Getting ready to assign spring reading to my students. What are your favorite non-fiction science books a HS kid can handle?

It's an excellent question--there are some books that can open up the mind of a teenager, and leave an impression that lasts a lifetime. But when I got Townsend's request, I was traveling to Washington to talk on a panel about blogging, so I was a bit scatter-brained. I therefore tossed the question out to the hive mind. When I read the responses, many of them made me think, "Yeah, what she said!"

Here is a selection of the answers. Add your own in the comment thread; I can update the list here accordingly.

The Immortal Life of Henrietta Lacks, by Rebecca Skloot. (This one was mentioned so often Townsend decided to go with it.)

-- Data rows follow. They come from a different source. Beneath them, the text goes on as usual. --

(** X14.  The registry together with the repository's token, whatever the
    other collaborators and the registry's address are.  A claim on a
    ready batch by a non-participant succeeds exactly when the registry is
    one of the token's minters, one more MEDI fits under [MAX_SUPPLY] and
    the caller is not the zero address; it then credits the caller with
    exactly [CUSTOMER_REWARD], raises the total supply by the same amount
    and changes no other balance and no minter.  Without the minter right
    the claim reverts with "Not a minter", and at the cap with "Max supply
    exceeded". *)
Theorem claim_pays_one_token (c : Collaborators) (registry : address) env id
    (w : @World (with_MediToken registry c)) :
  reachable w →
  isBatchReadyForCustomer (store w) id = true →
  msg_sender env ∉ isParticipant (batch_at (store w) id) →
  let t := token w in
  let t' := token (world_after env (ClaimCustomerReward id) w) in
  let paid := ∃ tr, receipt_of env (ClaimCustomerReward id) w = Success tr in
  (paid ↔ registry ∈ MediToken.minters t
          ∧ (MediToken.totalSupply t + CUSTOMER_REWARD
             ≤ MediToken.MAX_SUPPLY)%N
          ∧ msg_sender env ≠ address_zero)
  ∧ (paid →
     MediToken.balanceOf t' (msg_sender env)
     = (MediToken.balanceOf t (msg_sender env) + CUSTOMER_REWARD)%N
     ∧ MediToken.totalSupply t'
       = (MediToken.totalSupply t + CUSTOMER_REWARD)%N
     ∧ (∀ a, a ≠ msg_sender env →
             MediToken.balanceOf t' a = MediToken.balanceOf t a)
     ∧ MediToken.minters t' = MediToken.minters t)
  ∧ ((registry ∉ MediToken.minters t) →
     ∃ at_call,
       receipt_of env (ClaimCustomerReward id) w
       = Reverted (Revert "Not a minter")
           [CallMint at_call (msg_sender env) CUSTOMER_REWARD])
  ∧ (registry ∈ MediToken.minters t →
     (MediToken.MAX_SUPPLY < MediToken.totalSupply t + CUSTOMER_REWARD
      ≤ MAX_UINT256)%N →
     ∃ at_call,
       receipt_of env (ClaimCustomerReward id) w
       = Reverted (Revert "Max supply exceeded")
           [CallMint at_call (msg_sender env) CUSTOMER_REWARD]).
Proof.
  intros Hreach Hready Hout.
  pose proof (reachable_inv w Hreach) as [_ _ He].
  destruct (transact_claim_ready env id w He Hready Hout) as [at_call Hrun].
  unfold receipt_of, world_after. rewrite Hrun. clear Hrun.
  change (@mint (with_MediToken registry c)) with (MediToken.mint registry).
  unfold MediToken.mint. cbv zeta.
  assert (MediToken.MAX_SUPPLY < MAX_UINT256)%N as Hmax
    by (apply (bool_decide_unpack _); by vm_compute).
  set (cap := MediToken.MAX_SUPPLY) in *.
  set (top := MAX_UINT256) in *.
  set (reward := CUSTOMER_REWARD) in *.
  clearbody cap top reward.
  set (supply := MediToken.totalSupply (token w)) in *.
  destruct (decide (registry ∈ MediToken.minters (token w)))
    as [Hm|Hm].
  2:{ rewrite (bool_decide_false _ Hm). simpl. split_and!.
      - split; [by intros [tr [=]]|by intros [? _]].
      - by intros [tr [=]].
      - intros _. by exists at_call.
      - done. }
  rewrite (bool_decide_true _ Hm).
  destruct (decide (top < supply + reward)%N) as [Hov|Hov].
  { rewrite (bool_decide_true _ Hov). simpl. split_and!.
    - split; [by intros [tr [=]]|intros (_ & ? & _); lia].
    - by intros [tr [=]].
    - done.
    - intros _ [_ ?]. lia. }
  rewrite (bool_decide_false _ Hov).
  destruct (decide (supply + reward ≤ cap)%N) as [Hcap|Hcap].
  2:{ rewrite (bool_decide_false _ Hcap). simpl. split_and!.
      - split; [by intros [tr [=]]|by intros (_ & ? & _)].
      - by intros [tr [=]].
      - done.
      - intros _ _. by exists at_call. }
  rewrite (bool_decide_true _ Hcap).
  destruct (decide (msg_sender env = address_zero)) as [Hz|Hz].
  { rewrite (bool_decide_true _ Hz). simpl. split_and!.
    - split; [by intros [tr [=]]|by intros (_ & _ & ?)].
    - by intros [tr [=]].
    - done.
    - intros _ [? _]. lia. }
  rewrite (bool_decide_false _ Hz). simpl. split_and!.
  - split; [done|eauto].
  - intros _. split_and!; try reflexivity.
    + unfold MediToken.balanceOf. simpl. by rewrite lookup_insert_eq.
    + intros a Ha. unfold MediToken.balanceOf. simpl.
      by rewrite lookup_insert_ne.
  - done.
  - intros _ [? _]. lia.
Qed.

(** * The backend's channel buffer *)

Section ManagerProperties.
Import ChannelManager.
Context {BatchData : Type} (id_of : N → string).
Implicit Types (m : Manager BatchData) (ch : Channel BatchData).

Lemma channels_put m k ch k' :
  channels (put k ch m) !! k'
  = if decide (k = k') then Some ch else channels m !! k'.
Proof.
  unfold put. simpl. destruct (decide (k = k')) as [->|Hne].
  - by rewrite lookup_insert_eq.
  - by rewrite lookup_insert_ne.
Qed.

Lemma closeAndSettleChannel_channel outcome k m ch :
  channels m !! k = Some ch →
  ∃ st tx,
    (closeAndSettleChannel outcome k m).1
    = put k {| id := id ch; chainKey := chainKey ch; status := st;
               state := state ch; nonce := nonce ch;
               createdAt := createdAt ch; settlementTx := tx |} m
    ∧ ((st = settled ∧ is_Some tx
        ∧ ∃ r, (closeAndSettleChannel outcome k m).2 = Returned r)
       ∨ (st = failed ∧ tx = settlementTx ch
          ∧ ∃ e, (closeAndSettleChannel outcome k m).2 = Thrown e)).
Proof.
  intros Hk. unfold closeAndSettleChannel. rewrite Hk. simpl.
  case_bool_decide; [destruct outcome as [e|hash]|]; simpl;
    eexists _, _; (split; [reflexivity|]); eauto 8.
Qed.

(** X15.  In every state the manager can reach, a stored channel is filed
    under its own id, its nonce is the number of buffered entries, its
    verification and update lists are empty, it is never left in
    'settling', an open channel has no settlement transaction and fewer
    than ten buffered entries, and a settled one names its transaction. *)
Theorem manager_channels_stay_consistent m k ch :
  reachable id_of m → channels m !! k = Some ch → channel_ok k ch.
Proof.
  intros Hreach. revert k ch.
  induction Hreach as [registries|r m _ IH]; intros k ch.
  - unfold new_manager. simpl. by rewrite lookup_empty.
  - destruct r as [id_now created_now key|now outcome cid d|outcome cid];
      unfold handle.
    + unfold createChannel. cbn [fst]. rewrite channels_put. destruct (decide _) as [<-|_]; [|apply IH].
      intros [= <-]. split; simpl; try done. intros _. split; [done|lia].
    + unfold addBatchToChannel.
      destruct (channels m !! cid) as [c0|] eqn:Hc; [|apply IH].
      pose proof (IH _ _ Hc) as [Hid Hn Hv Hu Ho Hs Hg].
      cbv zeta. case_bool_decide as Hlen.
      * destruct (closeAndSettleChannel_channel outcome cid
                    (put cid (pushed {| data := d; timestamp := now |} c0) m)
                    (pushed {| data := d; timestamp := now |} c0))
          as (st & tx & Hm & Hcase).
        { rewrite channels_put. by destruct (decide _). }
        assert ((let '(m2, r) :=
                   closeAndSettleChannel outcome cid
                     (put cid (pushed {| data := d; timestamp := now |} c0) m)
                 in match r with
                    | Returned _ =>
                        (m2, Returned
                               (default
                                  (pushed {| data := d; timestamp := now |} c0)
                                  (channels m2 !! cid)))
                    | Thrown message => (m2, Thrown message)
                    end).1
                = (closeAndSettleChannel outcome cid
                     (put cid (pushed {| data := d; timestamp := now |} c0) m)).1)
          as ->.
        { by destruct (closeAndSettleChannel _ _ _) as [m2 [?|?]]. }
        rewrite Hm, !channels_put.
        destruct (decide (cid = k)) as [<-|Hne].
        -- intros [= <-]. split; simpl; try done.
           ++ rewrite length_app. simpl. lia.
           ++ intros Hst. destruct Hcase as [(-> & _)|(-> & _)]; done.
           ++ intros Hst. destruct Hcase as [(_ & ? & _)|(-> & _)]; done.
           ++ destruct Hcase as [(-> & _)|(-> & _)]; done.
        -- destruct (decide (cid = k)); [done|]. apply IH.
      * cbn [fst]. rewrite channels_put.
        destruct (decide (cid = k)) as [<-|_]; [|apply IH].
        intros [= <-]. split; simpl; try done.
        -- rewrite length_app. simpl. lia.
        -- intros Hst. split; [by apply Ho|]. simpl in Hlen. lia.
    + destruct (channels m !! cid) as [c0|] eqn:Hc.
      * destruct (closeAndSettleChannel_channel outcome cid m c0 Hc)
          as (st & tx & -> & Hcase).
        pose proof (IH _ _ Hc) as [Hid Hn Hv Hu Ho Hs Hg].
        rewrite channels_put.
        destruct (decide (cid = k)) as [<-|_]; [|apply IH].
        intros [= <-]. split; simpl; try done.
        -- intros Hst. destruct Hcase as [(-> & _)|(-> & _)]; done.
        -- intros Hst. destruct Hcase as [(_ & ? & _)|(-> & _)]; done.
        -- destruct Hcase as [(-> & _)|(-> & _)]; done.
      * unfold closeAndSettleChannel. rewrite Hc. apply IH.
Qed.

Lemma closeAndSettleChannel_found outcome k m ch :
  channels m !! k = Some ch →
  closeAndSettleChannel outcome k m
  = if bool_decide (String.append (chainKey ch) "_registry" ∈ contracts m)
    then match outcome with
         | inr hash =>
             (put k (with_settlementTx hash
                       (with_status settled (with_status settling ch))) m,
              Returned {| s_channelId := k; s_settlementTx := hash;
                          s_batchCount := length (batches (state ch)) |})
         | inl message =>
             (put k (with_status failed (with_status settling ch)) m,
              Thrown message)
         end
    else (put k (with_status failed (with_status settling ch)) m,
          Thrown "Registry contract not found").
Proof. intros Hk. unfold closeAndSettleChannel. by rewrite Hk. Qed.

Wonderful Life: The Burgess Shale and the Nature of History, by Stephen Jay Gould

The Diversity of Life, by Edward O. Wilson

Under a Lucky Star, by Roy Chapman Andrews

The Double Helix: A Personal Account of the Discovery of the Structure of DNA, by James Watson

E=mc2: A Biography of the World's Most Famous Equation, by David Bodanis

A Short History of Nearly Everything, by Bill Bryson

A Primate's Memoir: A Neuroscientist's Unconventional Life Among the Baboons, by Robert Sapolsky

Microbe Hunters, by Paul deKruif

The Ghost Map: The Story of London's Most Terrifying Epidemic--and How It Changed Science, Cities, and the Modern World, by Steven Johnson

The Hot Zone: A Terrifying True Story, by Richard Preston

Musicophilia: Tales of Music and the Brain, Revised and Expanded Edition, by Oliver Sacks

Uncle Tungsten: Memories of a Chemical Boyhood, by Oliver Sacks

The Story of Science: Aristotle Leads the Way>, by Joy Hakim (follow the link to the other two books in the series, too)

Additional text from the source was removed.